Container Size and Visual Bias
Can you tell the difference in container size between a Haagen Dazs (14oz) and Ben and Jerry’s (16oz)?
Two researchers, Chandon and Ordabayeva, conducted experiments on customer perceptions of package size and changes, concluding “that changes in size appear smaller when products change in all three dimensions (height, width, and length) than when they change in only one dimension.”
More specifically, “In particular, our results show that consumers demand lower unit prices for larger packages not just because of diminishing marginal utility or storage costs but because they underestimate the actual increase in product quantity provided by larger packages. Finally, we show that providing objective volume information improves the accuracy of size estimations but does not reduce the effects of dimensionality. In contrast, we find that changing product sizes in 1D encourages downsizing and reduces the overdosing of alcohol and infant medicine, which may have important implications for policy makers.”

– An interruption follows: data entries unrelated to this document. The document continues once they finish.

Lemma run_key_id_file_ok w krl ca kid r krl' w' :
  krl_ok krl -> file_ok krl -> ca_storable ca -> text kid ->
  ssh_krl_revoke_cert_by_key_id w krl ca kid = (r, krl', w') -> file_ok krl'.
Proof.
  intros Hk Hok Hca Hid. unfold ssh_krl_revoke_cert_by_key_id.
  destruct (revoked_certs_for_ca_key w krl ca true) as [[[r1 oi] krl1] w1] eqn:Ef.
  pose proof (for_ca_key_file_ok _ _ _ _ _ _ _ Hok Hca Ef) as Hok1.
  apply for_ca_key_spec in Ef as (Hk1 & _ & Hi); [|done].
  destruct oi as [i|]; [|by intros [= <- <- <-]]. destruct Hi as (_ & rc & Hf).
  destruct (rc_ok_lookup _ _ _ _ Hk1 Hf) as [Hl [_ Hids]]. rewrite Hl.
  destruct (malloc w1) as [[] w2]; cbn [negb]; [|by intros [= <- <- <-]].
  destruct (malloc w2) as [[] w3]; cbn [negb]; [|by intros [= <- <- <-]].
  pose proof (RB_INSERT_total key_id_cmp (rc_key_ids rc) kid Hids) as [_ Hmem].
  destruct (RB_INSERT key_id_cmp (rc_key_ids rc) kid) as [o ids]. cbn [snd] in *.
  intros [= <- <- <-]. apply (file_ok_update _ _ rc); [done..|].
  destruct (rc_storable_lookup _ _ _ Hok1 Hl) as (H1 & H2 & H3). split_and!; [done..|].
  apply Forall_forall. intros x Hx. apply Hmem in Hx as [-> | Hx]; [done|].
  rewrite Forall_forall in H3. by apply H3.
Qed.

Lemma revoke_blob_all (P : list Z -> Prop) w l b r l' w' :
  StronglySorted (fun x y => blob_cmp x y < 0) l -> Forall P l -> P b ->
  revoke_blob w l b = (r, l', w') -> Forall P l'.
Proof.
  intros Hl HP Hb E. apply revoke_blob_spec in E as [_ Hm]; [|done]. rewrite Forall_forall in *.
  intros x Hx. apply Hm in Hx as [?|[_ ->]]; [by apply HP|done].
Qed.

Lemma revoke_by_hash_all (P : list Z -> Prop) w l b r l' w' :
  StronglySorted (fun x y => blob_cmp x y < 0) l -> Forall P l -> P b ->
  revoke_by_hash w l b = (r, l', w') -> Forall P l'.
Proof.
  intros Hl HP Hb. unfold revoke_by_hash. destruct (malloc w) as [[] w1]; cbn [negb].
  - by apply revoke_blob_all.
  - by intros [= <- <- <-].
Qed.

Lemma run_explicit_file_ok w krl k r krl' w' :
  krl_ok krl -> file_ok krl -> bytes_ok (pub_blob k) ->
  ssh_krl_revoke_key_explicit w krl k = (r, krl', w') -> file_ok krl'.
Proof.
  intros (Hk & _) Hok Hb. unfold ssh_krl_revoke_key_explicit.
  destruct (plain_key_blob w k) as [[r1 b] w1] eqn:E. destruct (r1 =? 0) eqn:Er; cbn [negb];
    [|by intros [= <- <- <-]].
  apply plain_key_blob_spec in E as ->; [|lia].
  destruct (revoke_blob w1 _ _) as [[r2 l'] w2] eqn:Eb. intros [= <- <- <-].
  destruct Hok as [(? & ? & ? & ? & Hkeys & ? & ? & ?) Hd]. split; [|done]. split_and!; try done.
  by eapply revoke_blob_all in Eb.
Qed.
(* ===== verification/PacketState.v ===== *)
(** The state of the packet layer (struct ssh, struct session_state and the
    parts of struct kex that packet.c uses), and the monad its functions are
    written in.

    A function of packet.c is a computation [M Z] on the state: it may return
    early from the middle of its body ([early]), and the process may end.  The
    state also holds what the functions get from outside: the allocator, random
    octets, the clock, how writing to the socket goes, and stack memory. *)

From stdpp Require Import base list numbers tactics.
From Stdlib Require Import ZArith Lia ZifyBool.
From S2P Require Import Prelude Sshbuf SshbufGetput Chachapoly AesCtr Cipher Digest Mac.

Definition PACKET_MAX_SIZE : Z := 256 * 1024.

Definition SSH_ERR_DISCONNECTED := -29.
Definition SSH_ERR_NEED_REKEY := -39.
Definition SSH_ERR_CONN_CORRUPT := -54.
Definition SSH_ERR_PROTOCOL_ERROR := -55.

Definition SSH_MSG_NONE : Z := 0.
Definition SSH2_MSG_TRANSPORT_MIN : Z := 1.
Definition SSH2_MSG_TRANSPORT_MAX : Z := 49.
Definition SSH2_MSG_CONNECTION_MIN : Z := 80.
Definition SSH2_MSG_CONNECTION_MAX : Z := 127.
Definition SSH2_MSG_MIN : Z := 1.
Definition SSH2_MSG_DISCONNECT : Z := 1.
Definition SSH2_MSG_IGNORE : Z := 2.
Definition SSH2_MSG_UNIMPLEMENTED : Z := 3.
Definition SSH2_MSG_DEBUG : Z := 4.
Definition SSH2_MSG_SERVICE_REQUEST : Z := 5.
Definition SSH2_MSG_SERVICE_ACCEPT : Z := 6.
Definition SSH2_MSG_EXT_INFO : Z := 7.
Definition SSH2_MSG_KEXINIT : Z := 20.
Definition SSH2_MSG_NEWKEYS : Z := 21.
Definition SSH2_MSG_USERAUTH_SUCCESS : Z := 52.
Definition SSH2_MSG_PING : Z := 192.
Definition SSH2_MSG_PONG : Z := 193.
Definition SSH2_DISCONNECT_PROTOCOL_ERROR : Z := 2.

Definition SSH_BUG_NOREKEY : Z := 0x00008000.
Definition KEX_COOKIE_LEN : Z := 16.
Definition KEX_INIT_SENT : Z := 0x0001.
Definition KEX_INITIAL : Z := 0x0002.
Definition COMP_NONE : Z := 0.
Definition COMP_ZLIB : Z := 1.
Definition COMP_DELAYED : Z := 2.

Record packet_state := mk_ps { seqnr : Z; packets : Z; blocks : Z; bytes : Z }.
Record packet := mk_packet { p_type : Z; payload : sshbuf }.

Record sshenc := mk_enc {
  e_cipher : sshcipher;
  e_key_len : Z;
  e_iv_len : Z;
  e_block_size : Z;
  e_key : list Z;
  e_iv : list Z
}.

Record sshcomp := mk_comp { comp_type : Z; comp_enabled : bool }.

Inductive kex_mode := MODE_IN | MODE_OUT.

(** A pointer to a buffer that is null: every check of the buffer fails. *)
Definition null_buf : sshbuf := mk_sshbuf None false 0 0 0 0 false 0 None.

Section state.
Context {md : MD} {um : Umac}.

Record newkeys := mk_newkeys { enc : sshenc; nmac : sshmac; comp : sshcomp }.

(** The members of struct kex that the negotiation sets and that the packet layer
    does not look at. *)
Record kex_neg := mk_neg {
  we_need : Z;
  dh_need : Z;
  k_server : bool;
  k_name : option (list Z);
  hostkey_alg : option (list Z);
  hostkey_type : Z;
  hostkey_nid : Z;
  kex_type : Z;
  ext_info_c : bool;
  ext_info_s : bool;
  k_peer : sshbuf;
  session_id : sshbuf;
  hash_alg : Z;
  ec_nid : Z;
  failed_choice : option (list Z)
}.

Record kex := mk_kex {
  k_newkeys_in : option newkeys;
  k_newkeys_out : option newkeys;
  k_done : bool;
  k_flags : Z;
  kex_strict : bool;
  k_my : sshbuf;
  k_neg : kex_neg
}.

(** [packet_discard_mac] only ever points at the mac of [newkeys_in]; it is the
    flag whether it does.  [typep] and [seqnr_p] are the memory that the
    arguments of these names lead to.  [random], [clock], [waits] and [stack]
    are the random octets, times and results of waiting for the socket that are
    to come, and the octets of uninitialised stack memory. *)
Record ssh := mk_ssh {
  mux : bool;
  packet_discard : Z;
  packet_discard_mac : bool;
  packet_discard_mac_already : Z;
  newkeys_in : option newkeys;
  newkeys_out : option newkeys;
  receive_context : option sshcipher_ctx;
  send_context : option sshcipher_ctx;
  input : sshbuf;
  output : sshbuf;
  outgoing_packet : sshbuf;
  incoming_packet : sshbuf;
  compression_buffer : option sshbuf;
  p_read : packet_state;
  p_send : packet_state;
  max_blocks_in : Z;
  max_blocks_out : Z;
  rekey_limit : Z;
  rekey_interval : Z;
  rekey_time : Z;
  extra_pad : Z;
  packlen : Z;
  rekeying : bool;
  after_authentication : bool;
  server_side : bool;
  keep_alive_timeouts : Z;
  hook_in : option (sshbuf -> Z -> Z * sshbuf * Z);
  outgoing : list packet;
  kexp : option kex;
  compat : Z;
  typep : Z;
  seqnr_p : Z;
  dispatch_skip_packets : Z;
  alloc : world;
  random : list Z;
  clock : list Z;
  waits : list (Z * Z);
  stack : list Z
}.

Understanding consumer response to product supersizing and downsizing is an important issue for policy makers, consumer researchers and marketers. In three laboratory experiments the authors found that changes in size appear smaller when products change in all three dimensions (height, width, and length) than when they change in only one dimension. Specifically, they showed that a) size estimations follow an inelastic power function of the actual size of the products; b) size estimations are even less elastic when size changes in 3D than when it changes in 1D; and c) the effect of dimensionality is not reduced by making size information available. As a result, consumers expect (and marketers offer) steeper quantity discounts when packages and portions are supersized in 3D than when they are supersized in 1D; consumers pour more product into and out of conical containers (in which volume changes in 3D) than cylindrical containers (in which volume changes in 1D); and consumers are more likely to supersize and less likely to downsize when package and portion sizes change in 1D than when they change in 3D.
Source: Chandon, Pierre and Ordabayeva, Nailya, Downsize in 3D, Supersize in 1D: Effects of the Dimensionality of Package and Portion Size Changes on Size Estimations, Consumption, and Quantity Discount Expectations (July 17, 2008)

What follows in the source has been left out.